- [WHAT IS BEING ASKED] Search the entries for the word "engineText" and pull out each line that has it.

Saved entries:

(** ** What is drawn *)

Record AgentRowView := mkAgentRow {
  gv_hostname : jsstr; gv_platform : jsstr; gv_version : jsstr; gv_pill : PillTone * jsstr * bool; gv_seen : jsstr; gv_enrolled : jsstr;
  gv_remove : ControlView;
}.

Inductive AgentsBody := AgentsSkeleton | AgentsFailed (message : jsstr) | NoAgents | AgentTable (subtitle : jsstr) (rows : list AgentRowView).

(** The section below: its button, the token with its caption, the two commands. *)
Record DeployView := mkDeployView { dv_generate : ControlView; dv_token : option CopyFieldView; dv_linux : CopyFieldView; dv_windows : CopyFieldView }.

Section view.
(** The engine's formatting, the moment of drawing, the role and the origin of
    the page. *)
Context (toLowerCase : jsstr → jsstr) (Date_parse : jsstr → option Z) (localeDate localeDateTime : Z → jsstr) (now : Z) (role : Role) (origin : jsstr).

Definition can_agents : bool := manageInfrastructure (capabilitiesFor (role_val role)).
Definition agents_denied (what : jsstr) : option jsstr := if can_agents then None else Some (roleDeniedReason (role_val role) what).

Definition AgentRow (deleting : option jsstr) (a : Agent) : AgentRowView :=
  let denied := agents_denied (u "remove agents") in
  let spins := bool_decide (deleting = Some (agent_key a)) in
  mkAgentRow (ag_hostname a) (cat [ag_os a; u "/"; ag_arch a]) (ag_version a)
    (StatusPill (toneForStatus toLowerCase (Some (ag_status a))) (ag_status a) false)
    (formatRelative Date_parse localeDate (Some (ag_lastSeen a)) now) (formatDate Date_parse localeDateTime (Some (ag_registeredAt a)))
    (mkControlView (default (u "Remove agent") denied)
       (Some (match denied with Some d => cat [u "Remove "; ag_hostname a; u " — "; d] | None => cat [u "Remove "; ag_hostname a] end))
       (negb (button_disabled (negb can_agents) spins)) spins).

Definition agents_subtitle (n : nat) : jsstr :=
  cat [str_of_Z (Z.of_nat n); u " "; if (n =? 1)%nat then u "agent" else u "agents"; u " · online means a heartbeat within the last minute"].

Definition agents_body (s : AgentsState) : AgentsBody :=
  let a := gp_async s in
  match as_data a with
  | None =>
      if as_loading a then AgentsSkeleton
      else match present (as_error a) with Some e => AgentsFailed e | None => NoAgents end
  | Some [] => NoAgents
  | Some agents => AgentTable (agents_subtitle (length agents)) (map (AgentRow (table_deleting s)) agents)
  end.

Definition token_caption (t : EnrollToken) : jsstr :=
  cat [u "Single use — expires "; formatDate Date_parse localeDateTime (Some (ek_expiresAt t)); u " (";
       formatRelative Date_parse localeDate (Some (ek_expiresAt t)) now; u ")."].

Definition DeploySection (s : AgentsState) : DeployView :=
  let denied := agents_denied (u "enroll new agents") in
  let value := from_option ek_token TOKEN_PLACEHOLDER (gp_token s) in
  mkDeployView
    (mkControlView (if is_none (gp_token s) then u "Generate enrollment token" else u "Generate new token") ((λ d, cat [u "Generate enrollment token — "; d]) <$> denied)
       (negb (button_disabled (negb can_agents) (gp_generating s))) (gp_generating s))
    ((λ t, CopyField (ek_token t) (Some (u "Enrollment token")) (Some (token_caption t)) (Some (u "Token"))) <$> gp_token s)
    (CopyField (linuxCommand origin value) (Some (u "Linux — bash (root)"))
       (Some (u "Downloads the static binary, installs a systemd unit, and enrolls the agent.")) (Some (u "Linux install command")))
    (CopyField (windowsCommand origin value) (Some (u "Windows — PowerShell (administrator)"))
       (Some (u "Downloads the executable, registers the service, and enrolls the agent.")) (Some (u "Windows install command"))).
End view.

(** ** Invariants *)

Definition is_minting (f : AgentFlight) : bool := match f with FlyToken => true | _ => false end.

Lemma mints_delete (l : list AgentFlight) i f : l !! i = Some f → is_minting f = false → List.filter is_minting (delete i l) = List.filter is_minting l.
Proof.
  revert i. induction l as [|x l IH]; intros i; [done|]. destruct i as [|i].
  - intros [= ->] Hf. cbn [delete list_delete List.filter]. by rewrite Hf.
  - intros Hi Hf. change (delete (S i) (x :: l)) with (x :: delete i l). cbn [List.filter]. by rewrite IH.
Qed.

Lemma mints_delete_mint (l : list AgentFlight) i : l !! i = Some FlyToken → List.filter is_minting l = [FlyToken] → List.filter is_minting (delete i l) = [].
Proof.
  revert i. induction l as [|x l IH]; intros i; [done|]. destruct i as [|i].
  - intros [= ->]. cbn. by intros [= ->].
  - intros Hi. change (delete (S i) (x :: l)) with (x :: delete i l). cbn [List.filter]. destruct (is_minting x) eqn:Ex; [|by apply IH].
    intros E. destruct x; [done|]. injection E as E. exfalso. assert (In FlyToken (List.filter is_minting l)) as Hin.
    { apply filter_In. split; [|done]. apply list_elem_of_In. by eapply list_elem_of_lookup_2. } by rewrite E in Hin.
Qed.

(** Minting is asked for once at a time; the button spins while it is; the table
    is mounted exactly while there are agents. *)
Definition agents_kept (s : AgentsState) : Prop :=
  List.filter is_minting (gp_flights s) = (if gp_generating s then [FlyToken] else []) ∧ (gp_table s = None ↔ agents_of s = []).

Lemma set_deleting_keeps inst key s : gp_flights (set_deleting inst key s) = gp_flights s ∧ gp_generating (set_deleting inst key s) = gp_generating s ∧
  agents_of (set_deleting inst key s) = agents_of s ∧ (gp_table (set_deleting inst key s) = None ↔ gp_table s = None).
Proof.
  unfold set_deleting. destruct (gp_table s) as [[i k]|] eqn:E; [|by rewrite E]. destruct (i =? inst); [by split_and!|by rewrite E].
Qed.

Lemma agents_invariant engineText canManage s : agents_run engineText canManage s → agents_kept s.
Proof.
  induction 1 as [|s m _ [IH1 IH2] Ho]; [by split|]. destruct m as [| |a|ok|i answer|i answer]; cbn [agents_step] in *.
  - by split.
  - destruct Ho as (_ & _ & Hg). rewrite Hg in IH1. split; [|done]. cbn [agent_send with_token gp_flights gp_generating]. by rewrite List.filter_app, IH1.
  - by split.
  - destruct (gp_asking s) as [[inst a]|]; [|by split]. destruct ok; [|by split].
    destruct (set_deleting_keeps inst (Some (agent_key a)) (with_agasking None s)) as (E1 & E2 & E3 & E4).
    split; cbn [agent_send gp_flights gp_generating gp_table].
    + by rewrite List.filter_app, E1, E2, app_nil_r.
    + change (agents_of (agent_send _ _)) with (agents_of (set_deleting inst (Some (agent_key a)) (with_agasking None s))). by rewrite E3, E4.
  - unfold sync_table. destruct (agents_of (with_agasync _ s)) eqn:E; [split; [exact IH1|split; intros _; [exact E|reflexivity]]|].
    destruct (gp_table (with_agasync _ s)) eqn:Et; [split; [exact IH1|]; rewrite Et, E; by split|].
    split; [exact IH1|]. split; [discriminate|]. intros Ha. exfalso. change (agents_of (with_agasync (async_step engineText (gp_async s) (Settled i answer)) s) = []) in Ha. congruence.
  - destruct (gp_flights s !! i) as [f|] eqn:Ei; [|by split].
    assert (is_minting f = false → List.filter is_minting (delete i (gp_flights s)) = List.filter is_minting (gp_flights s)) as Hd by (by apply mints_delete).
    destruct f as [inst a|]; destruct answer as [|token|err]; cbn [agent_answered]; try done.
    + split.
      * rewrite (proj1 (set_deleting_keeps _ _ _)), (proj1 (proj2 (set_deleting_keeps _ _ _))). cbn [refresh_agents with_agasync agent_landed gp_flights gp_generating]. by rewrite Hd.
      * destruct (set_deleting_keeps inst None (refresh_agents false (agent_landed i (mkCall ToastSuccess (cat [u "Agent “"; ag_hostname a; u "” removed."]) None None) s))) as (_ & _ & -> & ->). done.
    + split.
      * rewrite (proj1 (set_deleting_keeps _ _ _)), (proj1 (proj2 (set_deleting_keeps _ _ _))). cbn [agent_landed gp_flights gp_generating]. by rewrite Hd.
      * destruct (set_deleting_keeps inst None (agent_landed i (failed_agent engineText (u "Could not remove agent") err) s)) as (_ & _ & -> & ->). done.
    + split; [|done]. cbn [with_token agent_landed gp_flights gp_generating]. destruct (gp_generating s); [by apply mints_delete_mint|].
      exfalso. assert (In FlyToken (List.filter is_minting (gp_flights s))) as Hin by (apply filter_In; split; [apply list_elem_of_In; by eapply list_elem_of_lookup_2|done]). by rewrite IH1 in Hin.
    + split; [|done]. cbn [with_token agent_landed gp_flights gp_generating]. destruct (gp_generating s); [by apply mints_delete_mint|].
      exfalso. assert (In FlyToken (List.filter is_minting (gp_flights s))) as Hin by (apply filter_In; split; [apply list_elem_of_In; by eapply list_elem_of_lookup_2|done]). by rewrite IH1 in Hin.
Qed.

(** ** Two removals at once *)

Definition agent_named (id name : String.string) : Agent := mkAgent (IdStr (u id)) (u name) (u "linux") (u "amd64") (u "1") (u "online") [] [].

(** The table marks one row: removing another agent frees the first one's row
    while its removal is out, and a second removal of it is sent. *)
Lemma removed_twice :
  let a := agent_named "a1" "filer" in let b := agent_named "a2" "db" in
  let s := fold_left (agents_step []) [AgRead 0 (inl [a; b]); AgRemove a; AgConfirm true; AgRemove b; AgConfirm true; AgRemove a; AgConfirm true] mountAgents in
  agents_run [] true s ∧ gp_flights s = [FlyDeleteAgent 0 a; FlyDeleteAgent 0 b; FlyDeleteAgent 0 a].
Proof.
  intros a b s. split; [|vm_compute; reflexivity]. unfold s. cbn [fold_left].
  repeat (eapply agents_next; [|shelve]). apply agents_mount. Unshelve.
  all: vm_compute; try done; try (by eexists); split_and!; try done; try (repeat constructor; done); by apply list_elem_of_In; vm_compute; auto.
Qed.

- [ANSWER AREA]
Lemma agents_invariant engineText canManage s : agents_run engineText canManage s → agents_kept s.
    split; [exact IH1|]. split; [discriminate|]. intros Ha. exfalso. change (agents_of (with_agasync (async_step engineText (gp_async s) (Settled i answer)) s) = []) in Ha. congruence.
      * destruct (set_deleting_keeps inst None (agent_landed i (failed_agent engineText (u "Could not remove agent") err) s)) as (_ & _ & -> & ->). done.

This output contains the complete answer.